**Assignment:** Using the listing below, report each line holding the string "subst".

____

(* ===== verification/Bloom.v ===== *)
(** * The Bloom filter (src/bloom/bloom.go)

    The filter's bit array, its double hashing over FNV-1a and FNV-1, and its
    serialized form, with Go's wrapping uint32 arithmetic.  An operation that
    returns an option is [None] where the Go code panics (modulo zero, index
    out of range). *)

From Stdlib Require Import QArith.
From S2P Require Import Prelude GoIO.
From stdpp Require Import base gmap sets list strings numbers fin_maps.
Open Scope nat_scope.

(** The float64 arithmetic of the standard library's [math] package, which
    sizes a filter: [float_m n fp] is the value of
    [math.Ceil(-1 * float64(n) * math.Log(fp) / (math.Ln2 * math.Ln2))] and
    [float_k m n] that of [math.Round((m / float64(n)) * math.Ln2)]; both are
    integers. *)
Class FloatMath := { float_m : Z -> Q -> Z; float_k : Z -> Z -> Z }.

Record Filter := MkFilter { bits : bytes; numBits : N; numHash : N }.

#[export] Instance Filter_eq_dec : EqDecision Filter.
Proof. solve_decision. Defined.

Definition NewForEntries `{FloatMath} (n : Z) (fp : Q) : Filter :=
  let n := if (n <? 1)%Z then 1%Z else n in
  let fp := if Qle_bool fp 0 || Qle_bool 1 fp then (1 # 100)%Q else fp in
  let m := float_m n fp in
  let k := float_k m n in
  let k := if (k <? 1)%Z then 1%Z else k in
  let nb := u32 (Z.to_N m) in
  let nb := if (nb =? 0)%N then 1%N else nb in
  MkFilter (replicate (N.to_nat (u32 (nb + 7) / 8)) Byte.x00) nb (u32 (Z.to_N k)).

(** [hash/fnv]: 32-bit FNV-1a and FNV-1. *)
Definition fnv_offset : N := 2166136261.
Definition fnv_prime : N := 16777619.

Definition fnv32a (key : bytes) : N :=
  fold_left (fun h b => u32 (N.lxor h (Byte.to_N b) * fnv_prime)) key fnv_offset.

Definition fnv32 (key : bytes) : N :=
  fold_left (fun h b => N.lxor (u32 (h * fnv_prime)) (Byte.to_N b)) key fnv_offset.

Definition hashes (key : bytes) : N * N := (fnv32a key, fnv32 key).

(** [(h1 + i*h2) % f.numBits] in uint32 arithmetic. *)
Definition probe (f : Filter) (h1 h2 i : N) : option N :=
  if (numBits f =? 0)%N then None else Some (u32 (h1 + u32 (i * h2)) mod numBits f)%N.

Definition set_bit (idx : N) (b : Byte.byte) : Byte.byte :=
  byte_of_N (N.lor (Byte.to_N b) (N.shiftl 1 (idx mod 8))).

Definition test_bit (idx : N) (b : Byte.byte) : bool :=
  negb (N.land (Byte.to_N b) (N.shiftl 1 (idx mod 8)) =? 0)%N.

Fixpoint add_loop (cnt : nat) (i : N) (h1 h2 : N) (f : Filter) : option Filter :=
  match cnt with
  | O => Some f
  | S cnt' =>
      idx ← probe f h1 h2 i;
      _ ← bits f !! N.to_nat (idx / 8);
      add_loop cnt' (N.succ i) h1 h2
        (MkFilter (alter (set_bit idx) (N.to_nat (idx / 8)) (bits f)) (numBits f) (numHash f))
  end.

Definition Add (f : Filter) (key : bytes) : option Filter :=
  let (h1, h2) := hashes key in add_loop (N.to_nat (numHash f)) 0 h1 h2 f.

Fixpoint contain_loop (cnt : nat) (i : N) (h1 h2 : N) (f : Filter) : option bool :=
  match cnt with
  | O => Some true
  | S cnt' =>
      idx ← probe f h1 h2 i;
      b ← bits f !! N.to_nat (idx / 8);
      if test_bit idx b then contain_loop cnt' (N.succ i) h1 h2 f else Some false
  end.

Definition MayContain (f : Filter) (key : bytes) : option bool :=
  let (h1, h2) := hashes key in contain_loop (N.to_nat (numHash f)) 0 h1 h2 f.

Definition Encode (f : Filter) : bytes :=
  le_bytes 4 (numBits f) ++ le_bytes 4 (numHash f) ++ bits f.

Definition errShort : error := ErrNew "bloom: buffer too short".
Definition errCorrupt : error := ErrNew "bloom: corrupt filter".

Definition Decode (buf : bytes) : Filter + error :=
  if length buf <? 8 then inr errShort
  else
    let nb := le_N (slice 0 4 buf) in
    let nh := le_N (slice 4 8 buf) in
    let expectedBytes := N.to_nat (u32 (nb + 7) / 8) in
    if length buf - 8 =? expectedBytes
    then inl (MkFilter (drop 8 buf) nb nh)
    else inr errCorrupt.

(** A filter whose probes are all in range. *)
Definition wf (f : Filter) : Prop :=
  (0 < numBits f)%N /\ (numBits f <= 8 * N.of_nat (length (bits f)))%N.

(** Every bit set in [f] is set in [g]. *)
Definition extends (f g : Filter) : Prop :=
  numBits g = numBits f /\ numHash g = numHash f /\ length (bits g) = length (bits f) /\
  forall idx j b, bits f !! j = Some b -> test_bit idx b = true ->
    exists b', bits g !! j = Some b' /\ test_bit idx b' = true.

(** Adding every key of a list, as [sstable.Write] does. *)
Fixpoint add_all (f : Filter) (keys : list bytes) : option Filter :=
  match keys with
  | [] => Some f
  | k :: ks => f' ← Add f k; add_all f' ks
  end.

(** ** Lemmas *)

Lemma test_set_bit idx b : test_bit idx (set_bit idx b) = true.
Proof.
  unfold test_bit, set_bit. rewrite to_N_byte_of_N.
  apply negb_true_iff, N.eqb_neq. intros E.
  apply (f_equal (fun n => N.testbit n (idx mod 8))) in E.
  pose proof (N.mod_lt idx 8).
  change 256%N with (2 ^ 8)%N in E.
  rewrite N.shiftl_1_l, N.land_spec, N.mod_pow2_bits_low, N.lor_spec in E by lia.
  rewrite N.pow2_bits_true, N.bits_0, orb_true_r in E. done.
Qed.

Lemma test_bit_set_mono idx idx' b : test_bit idx b = true -> test_bit idx (set_bit idx' b) = true.
Proof.
  unfold test_bit, set_bit. rewrite to_N_byte_of_N.
  rewrite !negb_true_iff, !N.eqb_neq. intros Hne E. apply Hne.
  apply N.bits_inj. intros i. rewrite N.bits_0.
  apply (f_equal (fun n => N.testbit n i)) in E. rewrite N.bits_0 in E.
  rewrite (N.shiftl_1_l (idx' mod 8)), (N.shiftl_1_l (idx mod 8)), N.land_spec, N.pow2_bits_eqb in E.
  rewrite N.shiftl_1_l, N.land_spec, N.pow2_bits_eqb.
  destruct (N.eqb_spec (idx mod 8) i) as [Ei|]; [subst i|by rewrite andb_false_r].
  rewrite andb_true_r in E |- *. pose proof (N.mod_lt idx 8).
  change 256%N with (2 ^ 8)%N in E. rewrite N.mod_pow2_bits_low, N.lor_spec in E by lia.
  by apply orb_false_iff in E as [? _].
Qed.

Lemma extends_refl f : extends f f.
Proof. repeat split; eauto. Qed.

Lemma extends_trans f g h : extends f g -> extends g h -> extends f h.
Proof.
  intros (?&?&?&Hfg) (?&?&?&Hgh). repeat split; try congruence.
  intros idx j b Hb Ht. destruct (Hfg _ _ _ Hb Ht) as (b' & Hb' & Ht'). eauto.
Qed.

Lemma extends_wf f g : extends f g -> wf f -> wf g.
Proof. intros (Hn & _ & Hl & _). unfold wf. by rewrite Hn, Hl. Qed.

Lemma probe_spec f h1 h2 i :
  wf f -> exists idx b, probe f h1 h2 i = Some idx /\ bits f !! N.to_nat (idx / 8) = Some b.
Proof.
  intros [H0 Hl]. unfold probe. destruct (N.eqb_spec (numBits f) 0); [lia|].
  set (idx := (u32 _ mod numBits f)%N). exists idx.
  assert (idx < numBits f)%N by (apply N.mod_lt; lia).
  destruct (lookup_lt_is_Some_2 (bits f) (N.to_nat (idx / 8))) as [b Hb]; [|eauto].
  assert (idx / 8 < N.of_nat (length (bits f)))%N by (apply N.Div0.div_lt_upper_bound; lia). lia.
Qed.

Lemma extends_set f idx j :
  extends f (MkFilter (alter (set_bit idx) j (bits f)) (numBits f) (numHash f)).
Proof.
  repeat split; simpl; [by rewrite length_alter|].
  intros idx' j' b Hb Ht. rewrite list_lookup_alter. case_decide; subst; eauto.
  rewrite Hb; simpl. eauto using test_bit_set_mono.
Qed.

Lemma probe_extends f g h1 h2 i : extends f g -> probe g h1 h2 i = probe f h1 h2 i.
Proof. intros (Hn & _). unfold probe. by rewrite Hn. Qed.

Lemma contain_loop_extends cnt i h1 h2 f g :
  extends f g -> contain_loop cnt i h1 h2 f = Some true -> contain_loop cnt i h1 h2 g = Some true.
Proof.
  intros He. revert i; induction cnt as [|cnt IH]; intros i; simpl; [done|].
  rewrite (probe_extends f g) by done. destruct (probe f h1 h2 i) as [idx|]; simpl; [|done].
  destruct (bits f !! _) as [b|] eqn:Hb; simpl; [|done].
  destruct (test_bit idx b) eqn:Ht; [|done]. intros Hc.
  destruct He as (_ & _ & _ & He'). destruct (He' _ _ _ Hb Ht) as (b' & -> & Hb'). simpl.
  rewrite Hb'. by apply IH.
Qed.

Lemma MayContain_extends f g key :
  extends f g -> MayContain f key = Some true -> MayContain g key = Some true.
Proof.
  intros He. unfold MayContain. destruct (hashes key) as [h1 h2].
  destruct He as (Hn & Hh & He). rewrite Hh. by apply contain_loop_extends.
Qed.

Lemma contain_loop_total cnt i h1 h2 f : wf f -> is_Some (contain_loop cnt i h1 h2 f).
Proof.
  intros Hwf. revert i; induction cnt as [|cnt IH]; intros i; simpl; [eauto|].
  destruct (probe_spec f h1 h2 i Hwf) as (idx & b & -> & Hb). simpl. rewrite Hb. simpl.
  destruct (test_bit idx b); eauto.
Qed.

Lemma MayContain_total f key : wf f -> is_Some (MayContain f key).
Proof. intros. unfold MayContain. destruct (hashes key). by apply contain_loop_total. Qed.

Lemma add_loop_spec cnt i h1 h2 f :
  wf f ->
  exists f', add_loop cnt i h1 h2 f = Some f' /\ extends f f' /\ contain_loop cnt i h1 h2 f' = Some true.
Proof.
  revert i f; induction cnt as [|cnt IH]; intros i f Hwf; simpl.
  - exists f. split_and!; auto using extends_refl.
  - destruct (probe_spec f h1 h2 i Hwf) as (idx & b & Hp & Hb). rewrite Hp. simpl. rewrite Hb. simpl.
    set (f1 := MkFilter _ _ _).
    assert (extends f f1) as H1 by apply extends_set.
    destruct (IH (N.succ i) f1) as (f2 & -> & H2 & Hc); [by eapply extends_wf|].
    exists f2. split_and!; [done|by eapply extends_trans|].
    rewrite (probe_extends f f2) by (by eapply extends_trans). rewrite Hp. simpl.
    destruct H2 as (_ & _ & _ & H2).
    destruct (H2 idx (N.to_nat (idx / 8)) (set_bit idx b)) as (b' & -> & Hb').
    + simpl. by rewrite list_lookup_alter_eq, Hb.
    + apply test_set_bit.
    + simpl. by rewrite Hb'.
Qed.

Lemma Add_spec f key :
  wf f -> exists f', Add f key = Some f' /\ extends f f' /\ MayContain f' key = Some true.
Proof.
  intros Hwf. unfold Add, MayContain. destruct (hashes key) as [h1 h2].
  destruct (add_loop_spec (N.to_nat (numHash f)) 0 h1 h2 f Hwf) as (f' & -> & He & Hc).
  exists f'. split_and!; auto. destruct He as (_ & Hh & _). by rewrite Hh.
Qed.

Lemma add_all_spec f keys :
  wf f ->
  exists f', add_all f keys = Some f' /\ extends f f' /\
    forall k, k ∈ keys -> MayContain f' k = Some true.
Proof.
  revert f; induction keys as [|k keys IH]; intros f Hwf; simpl.
  - exists f. split_and!; auto using extends_refl. by intros k ?%not_elem_of_nil.
  - destruct (Add_spec f k Hwf) as (f1 & -> & H1 & Hk). simpl.
    destruct (IH f1) as (f2 & -> & H2 & Hks); [by eapply extends_wf|].
    exists f2. split_and!; [done|by eapply extends_trans|].
    intros k' [->|Hk']%elem_of_cons; [|auto]. by eapply MayContain_extends.
Qed.

(** The sizes for which [NewForEntries] does not wrap around. *)
Definition size_ok `{FloatMath} (n : Z) (fp : Q) : Prop := (0 < float_m n fp < 2 ^ 32 - 7)%Z.

Lemma NewForEntries_wf `{FloatMath} n fp :
  (1 <= n)%Z -> Qle_bool fp 0 = false -> Qle_bool 1 fp = false -> size_ok n fp ->
  let f := NewForEntries n fp in
  wf f /\ (numBits f < 2 ^ 32 - 7)%N /\ (numHash f < 2 ^ 32)%N /\
  length (bits f) = N.to_nat ((numBits f + 7) / 8).
Proof.
  intros Hn H0 H1 Hs. unfold size_ok in Hs. unfold NewForEntries.
  destruct (Z.ltb_spec n 1); [lia|]. rewrite H0, H1. simpl orb. cbv iota zeta. cbn [numBits numHash bits].
  rewrite (u32_small (Z.to_N _)) by lia.
  destruct (N.eqb_spec (Z.to_N (float_m n fp)) 0); [lia|].
  rewrite (u32_small (_ + 7)) by lia. unfold wf; cbn [numBits bits].
  rewrite length_replicate. split_and!; try lia; [|apply u32_lt].
  rewrite N2Nat.id. pose proof (N.div_mod (Z.to_N (float_m n fp) + 7) 8).
  pose proof (N.mod_lt (Z.to_N (float_m n fp) + 7) 8). lia.
Qed.

Lemma Decode_Encode f :
  (numBits f < 2 ^ 32 - 7)%N -> (numHash f < 2 ^ 32)%N ->
  length (bits f) = N.to_nat ((numBits f + 7) / 8) ->
  Decode (Encode f) = inl f.
Proof.
  intros Hb Hh Hl. unfold Decode, Encode.
  destruct (Nat.ltb_spec (length (le_bytes 4 (numBits f) ++ le_bytes 4 (numHash f) ++ bits f)) 8) as [Hlt|Hge].
  { rewrite !length_app, !length_le_bytes in Hlt. lia. }
  rewrite slice_app_l by (by rewrite length_le_bytes).
  rewrite (slice_app_mid (le_bytes 4 (numBits f)) (le_bytes 4 (numHash f)))
    by (rewrite ?length_le_bytes; lia).
  rewrite !le_N_small by (simpl; lia). rewrite !length_app, !length_le_bytes.
  rewrite u32_small by lia.
  destruct (Nat.eqb_spec (4 + (4 + length (bits f)) - 8) (N.to_nat ((numBits f + 7) / 8))); [|lia].
  f_equal. destruct f as [b nb nh]; simpl in *. f_equal.
Qed.

(** ** Properties *)

(** C34: no false negatives.  On a well-formed filter [Add] never panics, the
    key added is reported as possibly present from then on, and so is every
    key that was before. *)
Theorem add_no_false_negative f key :
  wf f ->
  exists f', Add f key = Some f' /\ wf f' /\ MayContain f' key = Some true /\
    forall k, MayContain f k = Some true -> MayContain f' k = Some true.
Proof.
  intros Hwf. destruct (Add_spec f key Hwf) as (f' & HA & He & Hc).
  exists f'. split_and!; eauto using extends_wf, MayContain_extends.
Qed.

Lemma add_no_false_negative_witness :
  exists f', Add (MkFilter [Byte.x00; Byte.x00] 10 3) [Byte.x6b] = Some f' /\ wf f' /\
    MayContain f' [Byte.x6b] = Some true /\
    forall k, MayContain (MkFilter [Byte.x00; Byte.x00] 10 3) k = Some true -> MayContain f' k = Some true.
Proof.
  apply (add_no_false_negative (MkFilter [Byte.x00; Byte.x00] 10 3) [Byte.x6b]).
  split; vm_compute; [reflexivity|discriminate].
Defined.

(** C35: the filter of a table file.  A filter built by [NewForEntries] for a size that does not overflow
    uint32, filled with any keys, is decoded unchanged from its encoding and
    still reports every one of those keys. *)
Theorem bloom_roundtrip `{FloatMath} n keys :
  (1 <= n)%Z -> size_ok n (1 # 100) ->
  exists f, add_all (NewForEntries n (1 # 100)) keys = Some f /\
    Decode (Encode f) = inl f /\
    forall k, k ∈ keys -> MayContain f k = Some true.
Proof.
  intros Hn Hs. destruct (NewForEntries_wf n (1 # 100) Hn eq_refl eq_refl Hs) as (Hwf & Hb & Hh & Hl).
  destruct (add_all_spec _ keys Hwf) as (f & HA & (Enb & Enh & El & _) & Hc).
  exists f. split_and!; auto. apply Decode_Encode; rewrite ?Enb, ?Enh; auto. by rewrite El, Hl.
Qed.

(** A sizing for tests: ten bits and seven hashes per entry. *)
Definition TenBits : FloatMath := {| float_m := fun n _ => (10 * n)%Z; float_k := fun _ _ => 7%Z |}.

Lemma bloom_roundtrip_witness :
  exists f, add_all (@NewForEntries TenBits 2 (1 # 100)) [[Byte.x61]; [Byte.x62; Byte.x63]] = Some f /\
    Decode (Encode f) = inl f /\
    forall k, k ∈ [[Byte.x61]; [Byte.x62; Byte.x63]] -> MayContain f k = Some true.
Proof.
  apply (@bloom_roundtrip TenBits 2 [[Byte.x61]; [Byte.x62; Byte.x63]]); vm_compute; done.
Defined.

(** [Decode] accepts some buffers no [Encode] of a usable filter produces:
    a header announcing zero bits, or 2^32 - 1 bits (the uint32 sum
    [numBits + 7] wraps around to 6), is accepted with an empty bit array, and
    the first [MayContain] on the result panics whatever the key. *)
Theorem decode_accepts_unusable key :
  (exists f, Decode (le_bytes 4 0 ++ le_bytes 4 1) = inl f /\ MayContain f key = None) /\
  (exists f, Decode (le_bytes 4 (2 ^ 32 - 1) ++ le_bytes 4 1) = inl f /\ MayContain f key = None).
Proof.
  split; eexists; (split; [vm_compute; reflexivity|]); unfold MayContain;
    destruct (hashes key) as [h1 h2]; [done|].
  simpl. unfold probe; simpl. done.
Qed.

Example fnv32a_a : fnv32a [Byte.x61] = 0xE40C292C%N.
Proof. vm_compute. reflexivity. Qed.

Example fnv32_a : fnv32 [Byte.x61] = 0x050C5D7E%N.
Proof. vm_compute. reflexivity. Qed.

____

**Exercise solution:**
  destruct (N.eqb_spec (idx mod 8) i) as [Ei|]; [subst i|by rewrite andb_false_r].
  intros idx' j' b Hb Ht. rewrite list_lookup_alter. case_decide; subst; eauto.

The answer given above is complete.